● Task to complete
Find "let '(out, s1) := call_fn" and "Result Exn unit *" in the records below. Copy the lines holding them and every line between, exactly, and no others.

(Items listed in a dataset)

※

(* A new instance in a given heap. *)
Definition fresh (w : World T U) (tr : list (Event T Exn Cleanup)) :
    State T U Exn Cleanup :=
  mkState new_cleanupMap w tr.

(* The registry never maps anything but a callback to a function. *)
Definition only_callbacks_have_cleanup
    (m : gmap PossibleRef (JsVal Cleanup)) : Prop :=
  ∀ r c, m !! r = Some (JFun c) → ∃ f, r = RefFn f.

(* The registry maps anything but a callback to null. *)
Definition only_callbacks_have_values
    (m : gmap PossibleRef (JsVal Cleanup)) : Prop :=
  ∀ r x, m !! r = Some x → x ≠ JNull → ∃ f, r = RefFn f.

(* The states one instance over refs can be in: new, then after any call
   of the merged ref (returning or throwing), and after any change of the
   heap by code that runs between two calls. *)
Inductive reachable (refs : list PossibleRef) :
    State T U Exn Cleanup → Prop :=
  | reach_new w tr : reachable refs (fresh w tr)
  | reach_call s node : reachable refs s →
      reachable refs (mergeRefs refs node s).2
  | reach_heap s w : reachable refs s →
      reachable refs (mkState (cleanupMap s) w (trace s)).

End Host.

Notation "'let!' x ':=' m 'in' k" := (bind m (λ x, k))
  (at level 10, x name, m at level 100, k at level 200).
Notation "m '>>' k" := (bind m (λ _, k))
  (at level 65, right associativity).

(* --------------------------------------------------------------------- *)
(* A host to run the definitions on                                       *)
(* --------------------------------------------------------------------- *)

Module Sample.

(* Values and exceptions are numbers; the callbacks' state counts the
   closures created so far, and a cleanup function is known by a number.
     callbacks 0 and 4 return a new closure at each call, as
                (node) => { ...; return () => { ... } } does: the
                closures they create get the numbers 1, 2, 3, ...;
     callback 2 throws 7;
     callback 3 returns the closure 0, which throws 9 when called;
     callback 7 returns a value that is truthy and not a function, as
                node => seen.push(node) and el => (x = el) do;
     callback 8 returns a value that is not truthy and not null or
                undefined, as node => 0 does;
     every other callback returns undefined;
     every closure but 0 returns;
     the TypeError of the engine is 13. *)
Definition sample_fn (f : nat) (arg : option nat) (w : World nat nat) :
    Result nat (JsVal nat) * World nat nat :=
  match f with
  | 0 | 4 => (Ok (JFun (S (user w))), mkWorld (cells w) (S (user w)))
  | 2 => (Throw 7, w)
  | 3 => (Ok (JFun 0), w)
  | 7 => (Ok (JOther true), w)
  | 8 => (Ok (JOther false), w)
  | _ => (Ok JUndefined, w)
  end.

Definition sample_cleanup (c : nat) (w : World nat nat) :
    Result nat unit * World nat nat :=
  match c with
  | 0 => (Throw 9, w)
  | S _ => (Ok tt, w)
  end.

Definition host : Host nat nat nat nat :=
  mkHost sample_fn sample_cleanup 13.

Definition w0 : World nat nat := mkWorld ∅ 0.

Definition s0 : State nat nat nat nat := fresh w0 [].

(* A ref object, a callback that returns a cleanup function, one that
   does not, and an unset ref. *)
Definition refs4 : list PossibleRef :=
  [RefObj 4; RefFn 0; RefFn 1; RefUndefined].

Definition attached : State nat nat nat nat :=
  (mergeRefs host refs4 (Some 5) s0).2.

Definition detached : State nat nat nat nat :=
  (mergeRefs host refs4 None attached).2.

(* A detach that throws: the closure callback 3 returned throws. *)
Definition refs_throwing : list PossibleRef := [RefFn 0; RefFn 3].

Definition stale : State nat nat nat nat :=
  (mergeRefs host refs_throwing None
     (mergeRefs host refs_throwing (Some 5) s0).2).2.

(* Callbacks whose results are a function, a value that is truthy and not
   a function, and one that is neither truthy nor null nor undefined. *)
Definition refs_values : list PossibleRef := [RefFn 0; RefFn 7; RefFn 8].

Definition attached_values : State nat nat nat nat :=
  (mergeRefs host refs_values (Some 5) s0).2.

End Sample.

(* The callbacks among refs, in order. *)
Definition callbacks_of (refs : list PossibleRef) : list nat :=
  omap (λ r, match r with RefFn f => Some f | _ => None end) refs.

(* The function mergeRefs gives to forEach for a given node. *)
Definition step {T U Exn Cleanup} (h : Host T U Exn Cleanup)
    (node : option T) : PossibleRef → M unit :=
  match node with
  | Some _ => attach_step h node
  | None => detach_step h
  end.

(* One attach and detach cycle over the callbacks fs in which every
   occurrence of a callback has a cleanup function of its own: the attach
   calls each occurrence once, the i-th returning the function cs !! i, and
   the detach, in whatever heap it finds, calls exactly these functions,
   each once. *)
Definition cleanup_per_occurrence {T U Exn Cleanup}
    (h : Host T U Exn Cleanup) (fs : list nat) (v : T)
    (s : State T U Exn Cleanup) : Prop :=
  ∃ cs s1,
    mergeRefs h (RefFn <$> fs) (Some v) s = (Ok tt, s1) ∧
    length cs = length fs ∧
    trace s1 =
      trace s ++ zip_with (λ f c, EvCall f (Some v) (Ok (JFun c))) fs cs ∧
    ∀ w, ∃ s2,
      mergeRefs h (RefFn <$> fs) None (mkState (cleanupMap s1) w (trace s1))
        = (Ok tt, s2) ∧
      trace s2 = trace s1 ++ ((λ c, EvCleanup c (Ok tt)) <$> cs).

(* No state of an instance over refs has undefined or null as a key of
   cleanupMap. *)
Definition absent_never_keys {T U Exn Cleanup}
    (h : Host T U Exn Cleanup) (refs : list PossibleRef) : Prop :=
  ∀ s, reachable h refs s →
    ∀ ref, is_absent ref = true → cleanupMap s !! ref = None.

(* The refs that are a callback or a ref object. *)
Definition present_refs (refs : list PossibleRef) : list PossibleRef :=
  filter (λ ref, is_absent ref = false) refs.

(* Two states with the same heap and the same observed calls, whose
   registries agree on every key that is a callback or a ref object. *)
Definition same_but_absent {T U Exn Cleanup}
    (s s' : State T U Exn Cleanup) : Prop :=
  world s = world s' ∧ trace s = trace s' ∧
  ∀ ref, is_absent ref = false → cleanupMap s !! ref = cleanupMap s' !! ref.

(* A logged call that returned, and a logged call that threw e. *)
Definition event_returned {T Exn Cleanup} (ev : Event T Exn Cleanup) : Prop :=
  match ev with
  | EvCall _ _ (Ok _) | EvCleanup _ (Ok _) => True
  | _ => False
  end.

Definition event_threw {T Exn Cleanup} (e : Exn)
    (ev : Event T Exn Cleanup) : Prop :=
  match ev with
  | EvCall _ _ (Throw e') | EvCleanup _ (Throw e') => e' = e
  | _ => False
  end.

(* How a run that made the calls evs ended: all of them returned, or the
   last one threw what the run throws. *)
Definition calls_end_as {T Exn Cleanup A} (out : Result Exn A)
    (evs : list (Event T Exn Cleanup)) : Prop :=
  match out with
  | Ok _ => Forall event_returned evs
  | Throw e =>
      ∃ evs' ev, evs = evs' ++ [ev] ∧ Forall event_returned evs' ∧
                 event_threw e ev
  end.

(* The call a detach makes for the callback f, by what cleanupMap holds
   under f: the stored function; for a stored value that is truthy and
   not a function, no call at all; otherwise f(null). *)
Definition detach_call {T Exn Cleanup}
    (m : gmap PossibleRef (JsVal Cleanup)) (f : nat)
    (ev : Event T Exn Cleanup) : Prop :=
  match m !! RefFn f with
  | Some (JFun c) => ∃ out, ev = EvCleanup c out
  | Some (JOther true) => False
  | _ => ∃ out, ev = EvCall f None out
  end.

(* How a detach over the callbacks l ended, having made the calls evs for
   the callbacks fs: it returned, with a call for every callback and all
   calls returned; or it threw what the last call threw; or all calls
   returned and it threw the TypeError of line 33 at the next callback,
   under which cleanupMap holds a value that is truthy and not a
   function. *)
Definition detach_ends_as {T U Exn Cleanup} (h : Host T U Exn Cleanup)
    (m : gmap PossibleRef (JsVal Cleanup)) (l : list nat)
    (out : Result Exn unit) (fs : list nat)
    (evs : list (Event T Exn Cleanup)) : Prop :=
  match out with
  | Ok _ => fs = l ∧ Forall event_returned evs
  | Throw e =>
      (∃ evs' ev, evs = evs' ++ [ev] ∧ Forall event_returned evs' ∧
                  event_threw e ev) ∨
      (Forall event_returned evs ∧ e = type_error h ∧
       ∃ g, fs ++ [g] `prefix_of` l ∧ m !! RefFn g = Some (JOther true))
  end.

(* The function an attach leaves stored under the callback f, when the
   i-th callback of fs returned the function cs !! i: the one returned at
   the last position of f in fs. *)
Fixpoint last_capture {Cleanup} (fs : list nat) (cs : list Cleanup)
    (f : nat) : option Cleanup :=
  match fs, cs with
  | g :: fs', c :: cs' =>
      match last_capture fs' cs' f with
      | Some c' => Some c'
      | None => if decide (g = f) then Some c else None
      end
  | _, _ => None
  end.

(* --------------------------------------------------------------------- *)
(* A merged ref given as one of the refs of another mergeRefs             *)
(* --------------------------------------------------------------------- *)

(* The function mergeRefs(...inner) returns is itself a ref callback: it
   has no return statement, so it returns undefined, and its cleanupMap is
   its own.  For the instance that has it among its refs it is one more of
   the callers' functions, and what it closes over is part of the callers'
   state: the inner cleanupMap, next to the callers' own state.  The calls
   of the callers' functions, whichever instance makes them, are recorded
   in one list kept there too. *)
Record Nested (T U Exn Cleanup : Type) : Type := mkNested {
  inner_cleanupMap : gmap PossibleRef (JsVal Cleanup);
  calls : list (Event T Exn Cleanup);
  outer_user : U
}.
Arguments mkNested {T U Exn Cleanup} inner_cleanupMap calls outer_user.
Arguments inner_cleanupMap {T U Exn Cleanup} n.
Arguments calls {T U Exn Cleanup} n.
Arguments outer_user {T U Exn Cleanup} n.

Section NestedHost.

Context {T U Exn Cleanup : Type} (h : Host T U Exn Cleanup).

(* The state as the inner instance and the callers' functions have it. *)
Definition inner_state (w : World T (Nested T U Exn Cleanup)) :
    State T U Exn Cleanup :=
  mkState (inner_cleanupMap (user w))
    (mkWorld (cells w) (outer_user (user w))) (calls (user w)).

Definition from_inner (s : State T U Exn Cleanup) :
    World T (Nested T U Exn Cleanup) :=
  mkWorld (cells (world s))
    (mkNested (cleanupMap s) (trace s) (user (world s))).

(* The callback m is the function mergeRefs(...inner) returned; any other
   callback is the callers' own. *)
Definition nested_fn (m : nat) (inner : list PossibleRef) (f : nat)
    (arg : option T) (w : World T (Nested T U Exn Cleanup)) :
    Result Exn (JsVal Cleanup) * World T (Nested T U Exn Cleanup) :=
  if decide (f = m) then
    let '(out, s1) := mergeRefs h inner arg (inner_state w) in
    (match out with Ok _ => Ok JUndefined | Throw e => Throw e end,
     from_inner s1)
  else
    let '(out, s1) := call_fn h f arg (inner_state w) in
    (out, from_inner s1).

Definition nested_cleanup (c : Cleanup)
    (w : World T (Nested T U Exn Cleanup)) :
    Result Exn unit * World T (Nested T U Exn Cleanup) :=
  let '(out, s1) := call_cleanup h c (inner_state w) in
  (out, from_inner s1).

Definition nested_host (m : nat) (inner : list PossibleRef) :
    Host T (Nested T U Exn Cleanup) Exn Cleanup :=
  mkHost (nested_fn m inner) nested_cleanup (type_error h).

(* The outer instance as the callers' functions see the heap: its own
   cleanupMap, over the heap and the calls that all instances share. *)
Definition outer_view (s' : State T (Nested T U Exn Cleanup) Exn Cleanup) :
    State T U Exn Cleanup :=
  mkState (cleanupMap s') (world (inner_state (world s')))
    (trace (inner_state (world s'))).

※

● Answer for this exercise
    let '(out, s1) := call_fn h f arg (inner_state w) in
    (out, from_inner s1).

Definition nested_cleanup (c : Cleanup)
    (w : World T (Nested T U Exn Cleanup)) :
    Result Exn unit * World T (Nested T U Exn Cleanup) :=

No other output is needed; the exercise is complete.